DIRECTIONS >>
Give again, word for word, every line in the entries below from the line with "Definition is_space (c" up to and including the line with "filter (fun i", and no other line.

DATA EXTRACTS >>
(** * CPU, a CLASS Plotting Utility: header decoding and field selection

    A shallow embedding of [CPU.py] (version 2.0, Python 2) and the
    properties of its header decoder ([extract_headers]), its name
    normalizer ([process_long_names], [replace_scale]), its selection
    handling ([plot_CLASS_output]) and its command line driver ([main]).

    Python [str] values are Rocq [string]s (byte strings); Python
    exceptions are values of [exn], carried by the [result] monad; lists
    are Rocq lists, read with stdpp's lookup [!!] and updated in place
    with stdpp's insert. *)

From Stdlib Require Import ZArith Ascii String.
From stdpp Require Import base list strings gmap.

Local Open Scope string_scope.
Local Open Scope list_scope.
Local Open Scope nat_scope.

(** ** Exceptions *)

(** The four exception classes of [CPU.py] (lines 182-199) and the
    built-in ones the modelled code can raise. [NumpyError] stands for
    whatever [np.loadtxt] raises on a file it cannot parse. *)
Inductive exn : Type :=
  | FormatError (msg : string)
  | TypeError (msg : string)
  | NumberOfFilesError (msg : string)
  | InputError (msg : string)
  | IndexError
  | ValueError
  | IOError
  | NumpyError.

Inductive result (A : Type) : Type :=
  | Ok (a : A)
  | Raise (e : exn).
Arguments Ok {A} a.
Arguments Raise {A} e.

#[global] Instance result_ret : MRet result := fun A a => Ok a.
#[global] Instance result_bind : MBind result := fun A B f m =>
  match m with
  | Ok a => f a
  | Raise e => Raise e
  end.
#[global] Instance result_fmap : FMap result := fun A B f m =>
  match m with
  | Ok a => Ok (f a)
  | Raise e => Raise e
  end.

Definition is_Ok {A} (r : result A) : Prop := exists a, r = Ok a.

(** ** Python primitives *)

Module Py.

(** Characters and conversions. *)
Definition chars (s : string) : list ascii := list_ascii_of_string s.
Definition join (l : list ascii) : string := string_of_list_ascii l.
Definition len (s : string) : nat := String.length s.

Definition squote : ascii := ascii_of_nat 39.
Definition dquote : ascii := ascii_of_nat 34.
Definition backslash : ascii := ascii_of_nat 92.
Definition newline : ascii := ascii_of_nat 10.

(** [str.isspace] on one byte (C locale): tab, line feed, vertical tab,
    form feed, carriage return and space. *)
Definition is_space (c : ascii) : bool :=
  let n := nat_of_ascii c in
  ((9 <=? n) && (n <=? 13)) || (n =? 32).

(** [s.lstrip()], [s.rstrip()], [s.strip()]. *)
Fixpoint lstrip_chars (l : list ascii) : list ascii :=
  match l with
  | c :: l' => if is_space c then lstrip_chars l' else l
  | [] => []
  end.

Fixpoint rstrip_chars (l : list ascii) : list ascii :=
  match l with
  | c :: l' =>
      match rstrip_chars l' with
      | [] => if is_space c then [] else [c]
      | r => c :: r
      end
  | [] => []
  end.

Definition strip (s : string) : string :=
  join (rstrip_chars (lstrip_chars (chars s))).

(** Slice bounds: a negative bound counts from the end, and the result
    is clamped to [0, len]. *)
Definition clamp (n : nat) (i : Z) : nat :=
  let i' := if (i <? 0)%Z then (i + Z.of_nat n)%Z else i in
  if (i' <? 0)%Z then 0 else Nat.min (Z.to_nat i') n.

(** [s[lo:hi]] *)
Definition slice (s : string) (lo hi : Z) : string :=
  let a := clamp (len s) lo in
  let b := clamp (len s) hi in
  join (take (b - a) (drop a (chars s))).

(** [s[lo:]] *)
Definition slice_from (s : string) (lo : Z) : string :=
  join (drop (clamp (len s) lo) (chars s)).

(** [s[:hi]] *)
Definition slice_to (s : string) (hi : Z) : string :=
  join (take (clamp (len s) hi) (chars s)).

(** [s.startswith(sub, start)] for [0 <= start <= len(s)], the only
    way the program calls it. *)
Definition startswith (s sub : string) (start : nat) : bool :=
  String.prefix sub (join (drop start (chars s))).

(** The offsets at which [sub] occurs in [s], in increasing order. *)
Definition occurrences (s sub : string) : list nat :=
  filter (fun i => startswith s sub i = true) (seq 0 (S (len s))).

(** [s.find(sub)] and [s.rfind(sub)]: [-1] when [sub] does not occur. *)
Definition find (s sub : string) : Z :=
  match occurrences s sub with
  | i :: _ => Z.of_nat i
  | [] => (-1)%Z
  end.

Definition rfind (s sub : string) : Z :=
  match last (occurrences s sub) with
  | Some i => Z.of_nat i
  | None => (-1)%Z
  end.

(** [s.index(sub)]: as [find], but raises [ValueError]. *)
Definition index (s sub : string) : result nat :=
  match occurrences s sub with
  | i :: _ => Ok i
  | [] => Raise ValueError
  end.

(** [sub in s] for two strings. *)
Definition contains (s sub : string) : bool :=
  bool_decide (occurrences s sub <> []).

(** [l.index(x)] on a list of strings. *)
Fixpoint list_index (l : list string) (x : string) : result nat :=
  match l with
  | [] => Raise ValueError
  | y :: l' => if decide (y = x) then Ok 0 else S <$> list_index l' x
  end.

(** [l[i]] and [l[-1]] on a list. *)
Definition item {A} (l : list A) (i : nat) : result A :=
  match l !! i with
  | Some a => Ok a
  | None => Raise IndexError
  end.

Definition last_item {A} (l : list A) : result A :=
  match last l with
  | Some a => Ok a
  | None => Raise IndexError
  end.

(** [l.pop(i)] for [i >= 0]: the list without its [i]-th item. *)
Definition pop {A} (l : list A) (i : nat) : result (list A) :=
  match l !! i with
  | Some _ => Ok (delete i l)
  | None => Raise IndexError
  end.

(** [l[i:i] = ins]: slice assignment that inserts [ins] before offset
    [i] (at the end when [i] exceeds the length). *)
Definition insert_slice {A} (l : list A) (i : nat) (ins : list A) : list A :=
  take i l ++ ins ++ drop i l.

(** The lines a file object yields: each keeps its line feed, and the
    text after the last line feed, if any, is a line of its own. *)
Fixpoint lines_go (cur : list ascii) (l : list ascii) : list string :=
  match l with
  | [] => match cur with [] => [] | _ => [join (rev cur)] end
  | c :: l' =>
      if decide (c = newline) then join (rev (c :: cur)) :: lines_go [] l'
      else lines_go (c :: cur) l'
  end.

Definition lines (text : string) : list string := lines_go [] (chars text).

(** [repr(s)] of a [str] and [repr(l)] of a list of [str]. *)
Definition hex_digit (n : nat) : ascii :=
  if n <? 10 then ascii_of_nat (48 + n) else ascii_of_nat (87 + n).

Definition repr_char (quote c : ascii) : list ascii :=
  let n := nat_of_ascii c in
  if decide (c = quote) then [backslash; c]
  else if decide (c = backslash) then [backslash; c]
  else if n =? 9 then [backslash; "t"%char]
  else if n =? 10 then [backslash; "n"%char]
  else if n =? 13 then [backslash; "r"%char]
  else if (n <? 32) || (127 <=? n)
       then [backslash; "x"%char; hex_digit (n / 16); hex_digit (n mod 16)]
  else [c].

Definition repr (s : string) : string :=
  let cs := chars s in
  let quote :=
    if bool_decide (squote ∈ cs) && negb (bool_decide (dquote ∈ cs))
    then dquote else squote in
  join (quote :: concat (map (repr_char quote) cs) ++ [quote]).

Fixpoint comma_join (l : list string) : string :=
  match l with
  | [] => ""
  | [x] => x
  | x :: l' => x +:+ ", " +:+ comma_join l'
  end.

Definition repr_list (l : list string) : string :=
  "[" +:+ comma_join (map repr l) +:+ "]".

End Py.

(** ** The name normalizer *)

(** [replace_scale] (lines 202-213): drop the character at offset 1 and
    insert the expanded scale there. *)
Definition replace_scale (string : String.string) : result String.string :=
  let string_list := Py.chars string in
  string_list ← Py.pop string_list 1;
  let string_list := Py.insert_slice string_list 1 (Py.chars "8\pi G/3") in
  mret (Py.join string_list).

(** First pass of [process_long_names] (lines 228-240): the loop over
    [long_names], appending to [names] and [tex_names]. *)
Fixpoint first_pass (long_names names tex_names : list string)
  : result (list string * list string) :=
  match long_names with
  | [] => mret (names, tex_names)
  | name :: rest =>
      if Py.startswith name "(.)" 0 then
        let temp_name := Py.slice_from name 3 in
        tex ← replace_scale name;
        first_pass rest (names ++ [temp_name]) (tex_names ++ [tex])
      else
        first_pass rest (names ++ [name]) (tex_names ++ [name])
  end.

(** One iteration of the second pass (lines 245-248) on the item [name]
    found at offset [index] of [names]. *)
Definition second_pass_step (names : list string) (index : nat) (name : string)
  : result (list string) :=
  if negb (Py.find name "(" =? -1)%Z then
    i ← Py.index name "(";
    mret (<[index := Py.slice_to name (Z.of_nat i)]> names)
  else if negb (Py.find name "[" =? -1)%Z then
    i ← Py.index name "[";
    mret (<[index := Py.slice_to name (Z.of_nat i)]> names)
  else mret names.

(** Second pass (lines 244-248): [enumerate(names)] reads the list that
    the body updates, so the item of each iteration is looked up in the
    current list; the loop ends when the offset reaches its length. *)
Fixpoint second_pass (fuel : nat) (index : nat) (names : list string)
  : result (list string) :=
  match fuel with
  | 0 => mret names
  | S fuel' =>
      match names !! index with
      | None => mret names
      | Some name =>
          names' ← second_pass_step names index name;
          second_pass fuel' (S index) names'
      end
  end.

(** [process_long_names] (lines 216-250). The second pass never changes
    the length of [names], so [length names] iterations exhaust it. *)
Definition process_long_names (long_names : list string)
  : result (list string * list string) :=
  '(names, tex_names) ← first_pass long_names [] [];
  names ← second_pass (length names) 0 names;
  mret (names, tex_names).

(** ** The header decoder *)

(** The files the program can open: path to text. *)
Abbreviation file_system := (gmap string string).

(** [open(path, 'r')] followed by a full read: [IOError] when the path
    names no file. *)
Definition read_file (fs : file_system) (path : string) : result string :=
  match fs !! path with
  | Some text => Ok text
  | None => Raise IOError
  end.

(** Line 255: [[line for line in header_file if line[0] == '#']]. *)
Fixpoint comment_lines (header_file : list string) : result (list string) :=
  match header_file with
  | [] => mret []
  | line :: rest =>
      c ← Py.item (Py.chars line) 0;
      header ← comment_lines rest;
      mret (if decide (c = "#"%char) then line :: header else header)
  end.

THE ANSWER >>
Definition is_space (c : ascii) : bool :=
  let n := nat_of_ascii c in
  ((9 <=? n) && (n <=? 13)) || (n =? 32).

(** [s.lstrip()], [s.rstrip()], [s.strip()]. *)
Fixpoint lstrip_chars (l : list ascii) : list ascii :=
  match l with
  | c :: l' => if is_space c then lstrip_chars l' else l
  | [] => []
  end.

Fixpoint rstrip_chars (l : list ascii) : list ascii :=
  match l with
  | c :: l' =>
      match rstrip_chars l' with
      | [] => if is_space c then [] else [c]
      | r => c :: r
      end
  | [] => []
  end.

Definition strip (s : string) : string :=
  join (rstrip_chars (lstrip_chars (chars s))).

(** Slice bounds: a negative bound counts from the end, and the result
    is clamped to [0, len]. *)
Definition clamp (n : nat) (i : Z) : nat :=
  let i' := if (i <? 0)%Z then (i + Z.of_nat n)%Z else i in
  if (i' <? 0)%Z then 0 else Nat.min (Z.to_nat i') n.

(** [s[lo:hi]] *)
Definition slice (s : string) (lo hi : Z) : string :=
  let a := clamp (len s) lo in
  let b := clamp (len s) hi in
  join (take (b - a) (drop a (chars s))).

(** [s[lo:]] *)
Definition slice_from (s : string) (lo : Z) : string :=
  join (drop (clamp (len s) lo) (chars s)).

(** [s[:hi]] *)
Definition slice_to (s : string) (hi : Z) : string :=
  join (take (clamp (len s) hi) (chars s)).

(** [s.startswith(sub, start)] for [0 <= start <= len(s)], the only
    way the program calls it. *)
Definition startswith (s sub : string) (start : nat) : bool :=
  String.prefix sub (join (drop start (chars s))).

(** The offsets at which [sub] occurs in [s], in increasing order. *)
Definition occurrences (s sub : string) : list nat :=
  filter (fun i => startswith s sub i = true) (seq 0 (S (len s))).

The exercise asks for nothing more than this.